**Exercise objective**
Collect all lines from the records below that include the word "Prelude".

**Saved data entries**
[Start of Attachment]
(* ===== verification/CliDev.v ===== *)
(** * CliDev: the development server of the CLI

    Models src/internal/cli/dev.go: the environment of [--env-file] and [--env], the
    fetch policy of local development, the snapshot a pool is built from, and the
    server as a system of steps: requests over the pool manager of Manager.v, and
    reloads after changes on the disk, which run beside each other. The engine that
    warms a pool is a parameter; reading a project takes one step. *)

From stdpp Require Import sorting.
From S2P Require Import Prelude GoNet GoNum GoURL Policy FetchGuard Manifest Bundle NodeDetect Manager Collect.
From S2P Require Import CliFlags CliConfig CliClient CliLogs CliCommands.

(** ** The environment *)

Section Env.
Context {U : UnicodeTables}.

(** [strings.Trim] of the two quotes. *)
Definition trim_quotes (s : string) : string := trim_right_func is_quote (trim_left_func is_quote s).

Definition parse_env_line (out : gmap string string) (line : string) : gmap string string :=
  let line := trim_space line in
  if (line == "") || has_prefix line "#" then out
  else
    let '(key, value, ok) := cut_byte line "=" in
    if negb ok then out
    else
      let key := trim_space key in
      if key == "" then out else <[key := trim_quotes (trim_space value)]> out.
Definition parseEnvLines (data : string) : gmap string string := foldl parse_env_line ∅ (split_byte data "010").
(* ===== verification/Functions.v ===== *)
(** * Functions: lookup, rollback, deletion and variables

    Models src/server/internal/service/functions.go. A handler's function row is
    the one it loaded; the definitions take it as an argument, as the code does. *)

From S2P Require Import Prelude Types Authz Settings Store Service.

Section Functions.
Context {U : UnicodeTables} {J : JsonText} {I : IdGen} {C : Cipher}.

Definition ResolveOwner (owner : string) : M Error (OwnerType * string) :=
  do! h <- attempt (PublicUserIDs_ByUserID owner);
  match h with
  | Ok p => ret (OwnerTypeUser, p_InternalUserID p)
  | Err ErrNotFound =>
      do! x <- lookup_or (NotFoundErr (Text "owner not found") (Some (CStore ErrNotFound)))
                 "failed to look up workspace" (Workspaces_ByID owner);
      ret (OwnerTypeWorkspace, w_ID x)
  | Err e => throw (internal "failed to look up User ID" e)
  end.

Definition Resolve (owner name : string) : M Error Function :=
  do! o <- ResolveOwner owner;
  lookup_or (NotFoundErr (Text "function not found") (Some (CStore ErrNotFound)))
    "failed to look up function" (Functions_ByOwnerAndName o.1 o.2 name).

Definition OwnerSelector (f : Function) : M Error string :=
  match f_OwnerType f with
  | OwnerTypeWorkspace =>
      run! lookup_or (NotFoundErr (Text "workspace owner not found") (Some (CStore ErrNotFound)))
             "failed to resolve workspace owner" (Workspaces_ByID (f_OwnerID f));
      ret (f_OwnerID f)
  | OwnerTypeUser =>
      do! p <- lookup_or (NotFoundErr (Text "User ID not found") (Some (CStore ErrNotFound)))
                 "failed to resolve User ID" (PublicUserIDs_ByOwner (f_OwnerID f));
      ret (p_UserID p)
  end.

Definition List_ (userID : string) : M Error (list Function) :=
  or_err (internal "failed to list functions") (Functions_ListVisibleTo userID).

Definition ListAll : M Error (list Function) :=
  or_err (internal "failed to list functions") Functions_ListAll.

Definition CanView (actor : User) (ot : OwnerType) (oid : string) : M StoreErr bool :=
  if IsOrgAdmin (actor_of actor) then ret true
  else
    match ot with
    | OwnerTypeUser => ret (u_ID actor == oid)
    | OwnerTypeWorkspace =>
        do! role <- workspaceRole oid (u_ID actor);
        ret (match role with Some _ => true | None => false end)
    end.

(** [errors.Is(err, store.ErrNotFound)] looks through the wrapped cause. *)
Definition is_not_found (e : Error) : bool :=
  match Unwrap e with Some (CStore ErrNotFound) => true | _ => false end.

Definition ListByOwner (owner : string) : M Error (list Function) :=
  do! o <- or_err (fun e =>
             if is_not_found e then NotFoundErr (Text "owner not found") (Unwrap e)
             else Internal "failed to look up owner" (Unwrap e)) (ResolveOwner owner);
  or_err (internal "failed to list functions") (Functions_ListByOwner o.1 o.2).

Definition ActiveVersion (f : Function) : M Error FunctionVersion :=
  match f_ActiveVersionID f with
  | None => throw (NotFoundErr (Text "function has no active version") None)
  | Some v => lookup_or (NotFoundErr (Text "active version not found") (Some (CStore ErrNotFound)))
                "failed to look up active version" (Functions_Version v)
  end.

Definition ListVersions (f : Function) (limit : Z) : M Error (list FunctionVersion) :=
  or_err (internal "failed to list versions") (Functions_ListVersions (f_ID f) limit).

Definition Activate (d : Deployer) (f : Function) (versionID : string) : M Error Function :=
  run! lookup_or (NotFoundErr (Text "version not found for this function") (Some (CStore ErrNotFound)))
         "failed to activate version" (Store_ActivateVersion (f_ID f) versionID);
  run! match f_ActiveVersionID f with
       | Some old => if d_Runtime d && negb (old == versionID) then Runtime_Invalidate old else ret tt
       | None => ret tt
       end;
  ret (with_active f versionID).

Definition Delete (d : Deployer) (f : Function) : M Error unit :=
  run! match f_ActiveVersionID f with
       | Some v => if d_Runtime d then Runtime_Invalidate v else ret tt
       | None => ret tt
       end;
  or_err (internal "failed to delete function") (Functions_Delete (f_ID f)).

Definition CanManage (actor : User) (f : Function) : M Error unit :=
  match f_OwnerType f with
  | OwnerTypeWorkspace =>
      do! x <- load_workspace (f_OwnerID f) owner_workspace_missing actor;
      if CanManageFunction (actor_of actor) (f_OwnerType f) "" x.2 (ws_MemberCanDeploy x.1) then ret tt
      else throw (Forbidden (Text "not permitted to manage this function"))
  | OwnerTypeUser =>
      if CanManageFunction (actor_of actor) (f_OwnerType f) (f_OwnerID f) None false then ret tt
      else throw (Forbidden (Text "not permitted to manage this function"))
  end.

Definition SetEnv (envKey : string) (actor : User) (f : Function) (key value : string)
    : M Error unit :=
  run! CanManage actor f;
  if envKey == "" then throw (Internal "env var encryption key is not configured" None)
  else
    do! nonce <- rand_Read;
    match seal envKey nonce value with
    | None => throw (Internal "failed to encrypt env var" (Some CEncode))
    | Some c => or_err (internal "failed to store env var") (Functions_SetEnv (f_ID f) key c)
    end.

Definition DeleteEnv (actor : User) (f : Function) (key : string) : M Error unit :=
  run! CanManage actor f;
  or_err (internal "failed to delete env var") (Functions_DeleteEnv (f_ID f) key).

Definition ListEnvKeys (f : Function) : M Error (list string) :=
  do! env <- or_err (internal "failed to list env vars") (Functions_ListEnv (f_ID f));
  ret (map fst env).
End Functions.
[End of Attachment]
**Response to this task**
From S2P Require Import Prelude GoNet GoNum GoURL Policy FetchGuard Manifest Bundle NodeDetect Manager Collect.
From S2P Require Import Prelude Types Authz Settings Store Service.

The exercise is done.